Trapping for kill command on linux

LarryD

Active Member
Not sure if this should go here or somewhere else...

Quick background and description of the issue:

OE10.0B (not Webspeed)

One of our customers has a background Progress process (run as root) on a linux web server which does a remote connection to a Progress DB on another server. The web client uploads a purchase order file through a separate process, the web db gets toggled with the file name, etc, then the background process looks for these files to be processed. Works well and has been in place for several years.

3 weeks ago the web server went fubar (Friday afternoon at 4:30). Fortunately, we were in the process of testing a new server to replace the one that went bad... but we weren't complete yet. Over the weekend, we rushed to complete the install, ran some tests, fixed stuff, etc. By Monday morning it was back up and running.

But we are being plagued by intermittent killing of the background process.

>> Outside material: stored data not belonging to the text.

(* ===== verification/Manager.v ===== *)
(** * The index manager of [src/index/manager.rs]

    The manager owns the keyword, fuzzy, vector and graph indices: it feeds them
    the writes and runs the plan of a query over them. The floating-point
    functions of the platform, the orders in which hash maps are walked and the
    unstable sorts are parameters, with their documented contracts. *)

From S2P Require Import Prelude Ordered Text Float IndexApi.
From S2P Require Bm25 Fuzzy Graph Hnsw HnswSpec HnswIo Planner.
Local Open Scope Z_scope.

(** ** State *)
Record IndexManager := mkManager {
  bm25 : Bm25.Bm25Index;
  fuzzy : Fuzzy.FuzzyMatcher;
  hnsw : option Hnsw.HnswIndex;
  graph : Graph.RelationGraph;
  hnsw_dim : nat
}.

Definition new : IndexManager := mkManager Bm25.new (Fuzzy.new 4) None Graph.new 0.

Definition set_bm25 (b : Bm25.Bm25Index) (g : IndexManager) : IndexManager := mkManager b (fuzzy g) (hnsw g) (graph g) (hnsw_dim g).
Definition set_fuzzy (f : Fuzzy.FuzzyMatcher) (g : IndexManager) : IndexManager := mkManager (bm25 g) f (hnsw g) (graph g) (hnsw_dim g).
Definition set_hnsw (h : Hnsw.HnswIndex) (d : nat) (g : IndexManager) : IndexManager := mkManager (bm25 g) (fuzzy g) (Some h) (graph g) d.
Definition set_graph (r : Graph.RelationGraph) (g : IndexManager) : IndexManager := mkManager (bm25 g) (fuzzy g) (hnsw g) r (hnsw_dim g).

(** A call that returns no error: anything but a value is a panic. *)
Definition infallible {E A} (r : res E A) : res unit A := match r with Ok a => Ok a | _ => Panic end.

(** ** Writes *)
(** The texts are the bytes themselves ([from_utf8_unchecked]). *)
Definition on_put (g : IndexManager) (key value : bytes) : res unit IndexManager :=
  b ← (if Bm25.contains_key (bm25 g) key then Bm25.remove_document (bm25 g) key else Ok (bm25 g));
  Ok (set_fuzzy (Fuzzy.add (fuzzy g) key) (set_bm25 (Bm25.add_document_direct b key key value) g)).

Definition on_delete (g : IndexManager) (key : bytes) : res unit IndexManager :=
  b ← Bm25.remove_document (bm25 g) key; Ok (set_bm25 b g).

(** A record of the log, indexed as the engine opens; empty texts are what is left of
    bytes that are not UTF-8. *)
Definition replay_put (g : IndexManager) (key key_str val_str : bytes) : IndexManager :=
  set_fuzzy (Fuzzy.add (fuzzy g) key_str) (set_bm25 (Bm25.add_document_direct (bm25 g) key key_str val_str) g).

Definition on_add_edge (g : IndexManager) (src dst relation : bytes) : res unit IndexManager :=
  match Graph.from_str relation with
  | Some rel => r ← infallible (Graph.add_edge (graph g) src dst rel); Ok (set_graph r g)
  | None => Ok g
  end.

(** [usize] doubling. *)
Definition double (top_k : nat) : nat := Z.to_nat (u64 (Z.of_nat top_k * 2)).

Section manager.
Context `{Hnsw.HeapOps}.
Variables (ln exp : f64 -> f64).
Variable sort_unstable_by : (nat * f64 -> nat * f64 -> comparison) -> list (nat * f64) -> list (nat * f64).
Variable select_nth_unstable_by : nat -> (nat * f64 -> nat * f64 -> comparison) -> list (nat * f64) -> list (nat * f64).
Variable iter_hits : gmap nat nat -> list (nat * nat).
Variable iter_scores : gmap bytes f64 -> list (bytes * f64).

(** The first vector fixes the dimension; an error of [add] is dropped. *)
Definition on_put_vector (g : IndexManager) (key : bytes) (vector : list f32) : res unit IndexManager :=
  '(h, d) ← match hnsw g with
            | None => h ← infallible (Hnsw.with_defaults (length vector)); Ok (h, length vector)
            | Some h => Ok (h, hnsw_dim g)
            end;
  match Hnsw.add ln exp h key vector with
  | Ok h' => Ok (set_hnsw h' d g)
  | Err _ => Ok (set_hnsw h d g)
  | Panic => Panic
  end.

(** ** Queries *)
Definition hits_of {A} (key : A -> bytes) (score : A -> f64) (results : list A) : list Planner.RankedHit :=
  imap (fun i r => Planner.mkRanked (key r) (score r) i) results.

Definition run_bm25 (g : IndexManager) (spec : Planner.QuerySpec) : res unit (list Planner.RankedHit) :=
  results ← Bm25.search ln sort_unstable_by select_nth_unstable_by (bm25 g) (Planner.text spec) (double (Planner.top_k spec));
  Ok (hits_of Bm25.key Bm25.score results).

Definition run_fuzzy (g : IndexManager) (spec : Planner.QuerySpec) : res unit (list Planner.RankedHit) :=
  results ← Fuzzy.query iter_hits (fuzzy g) (Planner.text spec) (double (Planner.top_k spec));
  Ok (hits_of Fuzzy.symbol Fuzzy.jaccard results).

Definition run_hnsw (g : IndexManager) (spec : Planner.QuerySpec) : res unit (list Planner.RankedHit) :=
  match hnsw g, Planner.vector spec with
  | Some h, _ :: _ =>
      results ← infallible (Hnsw.search h (Planner.vector spec) (double (Planner.top_k spec)));
      Ok (hits_of Hnsw.res_key (fun r => f64_sub (f64_lit 1 1) (f64_of_f32 (Hnsw.distance r))) results)
  | _, _ => Ok []
  end.

Definition relation_filter (spec : Planner.QuerySpec) : option Graph.Relation :=
  match Planner.relations spec with r :: _ => Graph.from_str r | [] => None end.

Definition run_graph (g : IndexManager) (spec : Planner.QuerySpec) : res unit (list Planner.RankedHit * IndexManager) :=
  match Planner.text spec with
  | [] => Ok ([], g)
  | start =>
      '(results, r) ← infallible (Graph.bfs (graph g) start (str "forward") (Planner.max_depth spec) (relation_filter spec));
      Ok (hits_of Graph.key (fun t => f64_div (f64_lit 1 1) (f64_add (f64_lit 1 1) (f64_of_Z (Z.of_nat (Graph.depth t)))))
            (filter (fun t => (0 < Graph.depth t)%nat) results), set_graph r g)
  end.

Definition run_step (spec : Planner.QuerySpec) (acc : res unit (list (list Planner.RankedHit) * IndexManager))
    (step : Planner.QueryStep) : res unit (list (list Planner.RankedHit) * IndexManager) :=
  '(all_lists, g) ← acc;
  '(hits, g') ← match step with
                | Planner.Bm25 => hits ← run_bm25 g spec; Ok (hits, g)
                | Planner.Fuzzy => hits ← run_fuzzy g spec; Ok (hits, g)
                | Planner.Hnsw => hits ← run_hnsw g spec; Ok (hits, g)
                | Planner.Graph => run_graph g spec
                end;
  Ok (match hits with [] => all_lists | _ => all_lists ++ [hits] end, g').

(** The traversal builds the arrays of the graph, so that a query changes the manager. *)
Definition query (g : IndexManager) (spec : Planner.QuerySpec) : res unit (list Planner.RankedHit * IndexManager) :=
  '(all_lists, g') ← foldl (run_step spec) (Ok ([], g)) (Planner.plan spec);
  match all_lists with
  | [] => Ok ([], g')
  | _ => Ok (take (Planner.top_k spec) (Planner.merge_rrf iter_scores all_lists (f64_lit 60 1)), g')
  end.
End manager.

Record IndexStats := mkStats {
  bm25_docs : nat; bm25_vocab : nat; fuzzy_symbols : nat; hnsw_vectors : nat; graph_nodes : nat; graph_edges : nat
}.

Definition stats (g : IndexManager) : IndexStats :=
  mkStats (Bm25.len (bm25 g)) (Bm25.vocab_size (bm25 g)) (Fuzzy.len (fuzzy g))
    (match hnsw g with Some h => Hnsw.len h | None => 0 end)
    (Graph.node_count (graph g)) (Graph.edge_count (graph g)).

The only thing in the background process log is:
"KILL signal received. (298)"

We have a cron job checking to insure that the process is running and does an email/restart when it's not, but we're trying to figure out what is killing the Progress background job.

I've tried adding the "trap" linux command to the script that starts up the background job to get a list of processes running on the linux web server, but it doesn't do anything. There is nothing in the Progress db log either. I've searched the Progress kbase but nothing there either that I could find. I'm suspecting that Progress is doing the signal handling and overrides the 'trap' command, but I don't know that for sure.

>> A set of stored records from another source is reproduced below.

(* ===== verification/QueryApi.v ===== *)
(** * The interface between the index manager and its clients

    What the server and the Python classes call of [IndexManager] beside the writes that the
    engine itself makes ([IndexApi.v]): their handlers are defined over these classes, and
    the manager is an instance ([IndexedEngine.v]). *)

From S2P Require Import Prelude Text Float.
From S2P Require Planner Manager Fuzzy Hnsw.

(** The queries of the index manager, which the engine itself does not call. *)
Class IndexQuery (I : Type) := {
  idx_query : I -> Planner.QuerySpec -> res unit (list Planner.RankedHit * I);
  idx_stats : I -> Manager.IndexStats
}.

(** What the Python classes use of the fields of the index manager, beside its queries. *)
Class IndexFields (I : Type) := {
  (** [indices.fuzzy.query] *)
  idx_fuzzy : I -> bytes -> nat -> res unit (list Fuzzy.FuzzyMatch);
  (** [indices.hnsw.search], when there is a vector index *)
  idx_vector : I -> option (list f32 -> nat -> res unit (list Hnsw.SearchResult));
  idx_on_add_edge : I -> bytes -> bytes -> bytes -> res unit I;
  idx_on_put_vector : I -> bytes -> list f32 -> res unit I
}.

Does anyone have any ideas/suggestions on how to either trap for the kill (so I can see what else is running at the time) or if there is some other method to determine what might be killing it?

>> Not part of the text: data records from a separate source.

Lemma put_kvs_lookup kvs : forall m k, NoDup kvs.*1 -> Memtable.value <$> Memtable.entries (put_kvs m kvs) !! k =
  match (list_to_map kvs : gmap bytes bytes) !! k with
  | Some v => Some (Some v)
  | None => Memtable.value <$> Memtable.entries m !! k
  end.
Proof.
  induction kvs as [|[k0 v0] kvs IH]; intros m k Hnd; [done|]. csimpl in Hnd. apply NoDup_cons in Hnd as [Hni Hnd].
  cbn [put_kvs foldl fst snd]. fold (put_kvs (Memtable.store m k0 (Some v0)) kvs). rewrite IH by done.
  rewrite list_to_map_cons, lookup_insert, store_lookup. cbn [fst snd]. case_decide as E; [|done].
  subst. by rewrite not_elem_of_list_to_map_1.
Qed.

Lemma put_kvs_size kvs : forall m, (size (Memtable.entries (put_kvs m kvs)) <= size (Memtable.entries m) + length kvs)%nat.
Proof.
  clear. induction kvs as [|[k v] kvs IH]; intros m; [cbn; lia|]. cbn [put_kvs foldl fst snd length]. fold (put_kvs (Memtable.store m k (Some v)) kvs).
  specialize (IH (Memtable.store m k (Some v))).
  assert (size (Memtable.entries (Memtable.store m k (Some v))) <= S (size (Memtable.entries m)))%nat as Hs; [|lia].
  cbn [Memtable.store Memtable.entries]. rewrite map_size_insert. destruct (Memtable.entries m !! k); cbn; lia.
Qed.

Lemma branch_merge_ok n e id b : engine_inv ks n e -> snapshots e !! id = Some b -> hamt_wf b ->
  dom (Hamt.view b) ⊆ ks ->
  exists e', branch_merge crc id e = (Ok (size (Hamt.view b)), e') /\
    Hamt.view (state e') = Hamt.view b ∪ Hamt.view (state e) /\
    (forall k, read e' k = (Hamt.view b ∪ Hamt.view (state e)) !! k) /\
    snapshots e' = base.delete id (snapshots e) /\
    file (wal e') ++ buf (wal e') = (file (wal e) ++ buf (wal e)) ++ log_bytes crc (recs (Hamt.iter b)) /\
    ((forall k, is_Some (Hamt.view b !! k) -> Cache.entries (cache e) !! k = None) ->
     engine_inv ks (n + Z.of_nat (size (Hamt.view b))) e').
Proof.
  clear Hln Hcap cap deflate read_dir ln. unfold read. intros Hinv Hb Hwf Hd. pose proof Hinv as [].
  destruct (merge_entries_ok (Hamt.iter b) e) as (e1 & E & Hv & Hh & Hm & Hc & Hf & Hca & Hs & Hw & Hfa & Hi & Hfl); try done.
  { intros [k v] Hkv. apply Hd, elem_of_dom. exists v. by apply elem_of_hamt_iter. }
  assert (insert_kvs (Hamt.view (state e)) (Hamt.iter b) = Hamt.view b ∪ Hamt.view (state e)) as Hu
    by (by apply insert_kvs_union, iter_nodup).
  set (e' := set_snapshots (base.delete id (snapshots e1)) (snapshot_counter e1) e1).
  assert (length (Hamt.iter b) = size (Hamt.view b)) as Hlen by (by rewrite (iter_spec b Hwf), length_map_to_list).
  assert (forall k, Memtable.value <$> Memtable.entries (memtable e') !! k = match Hamt.view b !! k with
    | Some v => Some (Some v) | None => Memtable.value <$> Memtable.entries (memtable e) !! k end) as Hlk.
  { intros k. unfold e'. cbn [memtable set_snapshots]. rewrite Hm, put_kvs_lookup by (by apply iter_nodup). done. }
  assert (forall k, content e' k = union_with (fun x _ => Some x) (Hamt.view b !! k) (content e k)) as Hcon.
  { intros k. specialize (Hlk k). unfold content. unfold e' at 2. cbn [compactor set_snapshots]. rewrite Hc.
    destruct (Hamt.view b !! k) as [v|].
    - apply fmap_Some in Hlk as (en & -> & <-). destruct (Memtable.entries (memtable e) !! k) as [en0|];
        [by destruct (Memtable.value en0)|by destruct (Compaction.get _ k)].
    - destruct (Memtable.entries (memtable e') !! k) as [en|], (Memtable.entries (memtable e) !! k) as [en0|];
        cbn in Hlk; try done; [injection Hlk as ->; by destruct (Memtable.value en0)|by destruct (Compaction.get _ k)]. }
  exists e'. split; [|split; [|split; [|split; [|split]]]].
  - unfold branch_merge. rewrite Hb. unfold bind. rewrite E. unfold modify, ret. by rewrite Hlen.
  - unfold e'; cbn [state set_snapshots]; by rewrite Hv.
  - intros k. specialize (Hlk k). rewrite lookup_union, inv_content. rewrite (get_content iter); [apply Hcon|..].
    + unfold e'. cbn [frozen set_snapshots]. by rewrite Hf.
    + intros en Hn. unfold e' at 1. cbn [cache set_snapshots]. rewrite Hca. intros Hen. rewrite Hcon.
      rewrite Hn in Hlk. destruct (Hamt.view b !! k) as [v|]; [done|]. by rewrite (inv_cache k en Hen).
  - unfold e'; cbn [snapshots set_snapshots]; by rewrite Hs.
  - exact Hw.
  - intros Hno. constructor; unfold e'; cbn [wal indices state compactor frozen cache memtable flush_count set_snapshots];
      rewrite ?Hc, ?Hf, ?Hca, ?Hfl, ?Hv, ?Hu; try done.
    + rewrite dom_union_L. set_solver.
    + intros k. rewrite lookup_union, inv_content. symmetry. apply Hcon.
    + intros k en Hen. change (content e' k = Some (Cache.value en)). rewrite Hcon, (inv_cache k en Hen).
      destruct (Hamt.view b !! k) as [v|] eqn:Ev; [|done]. rewrite Hno in Hen; [done|]. by exists v.
    + rewrite Hm. pose proof (put_kvs_size (Hamt.iter b) (memtable e)). lia.
    + lia.
Qed.

(** Merging a branch: the branch's entries win over the live ones, every key then
    reads as the merged map says, the branch is gone, and the records of the merge
    reach the log writer, which is not flushed. *)
Theorem branch_merge_reads n e id b : engine_inv ks n e -> snapshots e !! id = Some b -> hamt_wf b ->
  dom (Hamt.view b) ⊆ ks ->
  exists e', branch_merge crc id e = (Ok (size (Hamt.view b)), e') /\
    Hamt.view (state e') = Hamt.view b ∪ Hamt.view (state e) /\
    (forall k, read e' k = (Hamt.view b ∪ Hamt.view (state e)) !! k) /\
    snapshots e' = base.delete id (snapshots e) /\
    file (wal e') ++ buf (wal e') = (file (wal e) ++ buf (wal e)) ++ log_bytes crc (recs (Hamt.iter b)).
Proof.
  intros Hinv Hb Hwf Hd. destruct (branch_merge_ok n e id b Hinv Hb Hwf Hd) as (e' & H1 & H2 & H3 & H4 & H5 & _). by exists e'.
Qed.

I'll provide more details if that would be of any help.
 
I do not approve of it for most purposes but if you are careful and just do this for a special, limited time, purpose then it might be ok to use the "trap" command.

The message in the .lg file can be somewhat deceptive -- the "kill signal" being received refers to SIGTERM (-15) not SIGKILL (-9). SIGKILL is not trappable and thus a message about it could never actually be written to the .lg file by the client that was killed ;)

Also -- I would be on the lookout for "orphan" or "idle process" killers. Sometimes these are being run from cron without your knowledge.
 
Thanks, Tom.

I was already aware that kill -9 (aka SIGKILL) is not trappable, and that the default kill is -15 (SIGTERM), but that might be useful for someone else.

The reason for trying to use the "trap" command was to get a list of processes running to see if there were one of those orphan/idle process killers lurking about, since the only people with root access (that I am aware of) on this box are 4 individuals, none of whom would be killing processes unless for a reason (and I don't suspect any of the others to have nefarious purposes).

Just an FYI, the trap command didn't work... with the trap command in the script I can kill and all I see is the entry in the log file.

Here is the script (edited for non-essential stuff):

Code:
trap "echo \'$0 process $$ killed on $(date).\' >> /logdir/logs/kill.log; echo 'Active processes at time of kill' >> /logdir/logs/kill.log; ps afx >> /logdir/kill.log;  exit " HUP INT QUIT ABRT TERM STOP FPE
#
exec  $DLC/bin/_progres -pf /pfdir/my.pf -bp web/myprog.p  
>  >> /logdir/logs/weberrors.log 2>&1
 
Yes, I was commenting about KILL for the record ;)

There is an apparent error in your script -- you are using two different names for the logfile (way out at the end of the command...) But I doubt that it matters.

I don't know why trap isn't working -- I just tried it myself and it doesn't work for me either so you aren't alone :(

Another thing that you might try (temporarily) is to remove the exec and add your logging after the launch (and eventual exit) of _progres. Maybe log $? as well as the ps data.
 
You should check linux logs for OOM killer ("Out of Memory: Killed process"). Probably some process uses too much memory and then OOM killer kills random processes trying to recover memory from killed processes.